Probably something to do with people around her age going, “it’s candy and costumes, stop hating”.
But this would have been her first chance to really embrace it, really have fun…and she was locked away like a high-tech Cinderella banned from attending the ball.
Curt, in a full green-shirt-Kirk uniform – though with nothing done to his hair – had gone to the Halloween party with Raz and then done the Tech Treat loop to bring her the goodies.
The Tech Treat loop accounted for the socially anxious in a way that was really…kind and meant she’d be able to do it without issue the following year. Instead of person-to-person interactions, Techs set up stations and stands that dispensed the treats at the push of a button.
This allowed people to either go ham, slamming the red “dispense” button as many times as they liked, which would require a copy of the treat onto the stand each time it was pushed – and for the stands that had a randomised-gacha-mechanic for treat options, lots of buttons were pushed a lot of times.
Recruits with allergies could press one of the other buttons – yellow that would dispense a treat that automatically catered to their allergies, and that would do its best to match the taste of the “primary” option – or blue if you wanted a non-food alternative.

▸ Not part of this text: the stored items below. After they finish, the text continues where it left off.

(** The span test, passed: the corners are no further apart than the
    maximum, when there is one. *)
Lemma span_within (mn mx M : Q) :
  (mn <= mx)%Q ->
  num_gtb (Math_abs (num_sub (Fin mx) (Fin mn))) (Fin M) = false ->
  (mx - mn <= M)%Q.
Proof.
  intros Hord. unfold num_sub, num_lift2, Math_abs.
  destruct (Qle_bool 0 (Qred (mx - mn))) eqn:E.
  - unfold num_gtb. destruct (Qle_bool (Qred (mx - mn)) M) eqn:E2; [| discriminate].
    intros _. apply Qle_bool_iff in E2. rewrite Qred_correct in E2. exact E2.
  - apply Qle_bool_false in E. rewrite Qred_correct in E. lra.
Qed.

Lemma normalizeBox_ok (cfg : Config) (a b c d : Q) (box' : BoundingBox) :
  normalizeBox cfg {| minLat := Fin a; maxLat := Fin b; minLon := Fin c; maxLon := Fin d |}
  = Ok box' ->
  wellFormedBox box'
  /\ (forall M a' b', MAX_LAT_SPAN cfg = Fin M ->
        minLat box' = Fin a' -> maxLat box' = Fin b' -> (b' - a' <= M)%Q)
  /\ (forall M c' d', MAX_LON_SPAN cfg = Fin M ->
        minLon box' = Fin c' -> maxLon box' = Fin d' -> (d' - c' <= M)%Q).
Proof.
  unfold normalizeBox, latSpan, lonSpan. cbn [minLat maxLat minLon maxLon].
  destruct (min_max_fin a b) as (mnA & mxA & -> & -> & HordA).
  destruct (min_max_fin c d) as (mnC & mxC & -> & -> & HordC).
  destruct (num_gtb (Math_abs (num_sub (Fin mxA) (Fin mnA))) (MAX_LAT_SPAN cfg)) eqn:ElA;
    [discriminate |].
  destruct (num_gtb (Math_abs (num_sub (Fin mxC) (Fin mnC))) (MAX_LON_SPAN cfg)) eqn:ElC;
    [discriminate |].
  simpl orb. cbv iota. intros H. inversion H; subst. clear H.
  change (num_of_Z (-90)) with (Fin (-90)). change (num_of_Z 90) with (Fin 90).
  change (num_of_Z (-180)) with (Fin (-180)). change (num_of_Z 180) with (Fin 180).
  destruct (clampNumber_pair mnA mxA (-90) 90) as (a' & b' & -> & -> & Ha1 & Ha2 & Ha3 & Ha4);
    [lra | exact HordA |].
  destruct (clampNumber_pair mnC mxC (-180) 180)
    as (c' & d' & -> & -> & Hc1 & Hc2 & Hc3 & Hc4); [lra | exact HordC |].
  split; [| split].
  - exists a', b', c', d'. repeat split; assumption.
  - intros M a0 b0 HM Ha0 Hb0. cbn [minLat maxLat] in *.
    inversion Ha0; inversion Hb0; subst. rewrite HM in ElA.
    pose proof (span_within mnA mxA M HordA ElA). lra.
  - intros M c0 d0 HM Hc0 Hd0. cbn [minLon maxLon] in *.
    inversion Hc0; inversion Hd0; subst. rewrite HM in ElC.
    pose proof (span_within mnC mxC M HordC ElC). lra.
Qed.

(** X14. A box with finite corners that [normalizeBox] accepts comes out
    with its corners in order (south before north, west before east),
    inside the valid latitudes and longitudes, and no taller or wider than
    the configured maximum spans. *)
Theorem normalized_box_is_valid :
  forall (cfg : Config) (a b c d : Q) (box' : BoundingBox),
    normalizeBox cfg {| minLat := Fin a; maxLat := Fin b; minLon := Fin c; maxLon := Fin d |}
    = Ok box' ->
    exists a' b' c' d',
      box' = {| minLat := Fin a'; maxLat := Fin b'; minLon := Fin c'; maxLon := Fin d' |}
      /\ (-90 <= a')%Q /\ (a' <= b')%Q /\ (b' <= 90)%Q
      /\ (-180 <= c')%Q /\ (c' <= d')%Q /\ (d' <= 180)%Q
      /\ (forall M, MAX_LAT_SPAN cfg = Fin M -> (b' - a' <= M)%Q)
      /\ (forall M, MAX_LON_SPAN cfg = Fin M -> (d' - c' <= M)%Q).
Proof.
  intros cfg a b c d box' H.
  destruct (normalizeBox_ok cfg a b c d box' H)
    as ((a' & b' & c' & d' & -> & H1 & H2 & H3 & H4 & H5 & H6) & Hlat & Hlon).
  exists a', b', c', d'. repeat split; try assumption.
  - intros M HM. exact (Hlat M a' b' HM eq_refl eq_refl).
  - intros M HM. exact (Hlon M c' d' HM eq_refl eq_refl).
Qed.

And the stand setup generally encouraged the recruits that took part to do a little more than set up a button that gave out fun-sized assorted chocolates – if you were inclined, you could spend an entire year virtually designing your treat stand, finding the most aesthetic cookies and treats to copy, and finding the best, weirdest, most unique non-food options to include.
So out of the pillowcase-slash-bag, she pulled cakes with shimmery fondant, sugar cookies with intricate royal icing designs, customised chocolate bars with Agency memes on the wrappers, and dozens more items.
A few bottles clanked at the bottom, which she carefully pulled out.
‘Melissa – Recruit Holden from Combat – has been doing holiday beers for a while, apparently. And Pallas got in on it by designing the bottles.’ He pointed at the details – one bottle was curved slightly, another had pumpkins embossed, a third had a tentacle running up the length and wrapped around the cap – making it impossible to open, except by dismissing the cap.
‘I’ve never really done beer,’ she said. ‘It’s not ladylike.’
And I was usually going for expedience.
Curt pulled the bottles to his side of the table. ‘I’ll stash them in my fridge then.’
She unwrapped a pumpkin cookie. ‘Permission to ask a dumb Newbie question?’
He grinned. ‘I’m kind of surprised it’s taken you this long. I can roughly guess your line of questioning, but go ahead.’
She wiggled in her seat. ‘I didn’t ask earlier because I was waiting for shit…to hit…the fan,’ she said. ‘It’s the basis for like every Halloween movie. Okay, not like…” Halloween” Halloween, with-’ She lifted her hand and mimed stabbing. ‘Rii-rii-rii.’
‘That’s Psycho,’ he commented mildly and opened a bar of chocolate with a picture of a bloodsoaked Parker-2 on it. ‘Halloween is…dum-dum-uh,’ he paused. ‘I can’t do it off the top of my head. Something synthy?’
‘Every Halloween-not-Halloween-Halloween movie and most anything even partially aligned with fantasy has some kind of Halloween rule. So why would reality, the most fantasy-aligned thing there is, not have some kind of Halloween rule?’ she asked, bouncing her fists lightly up and down off the table.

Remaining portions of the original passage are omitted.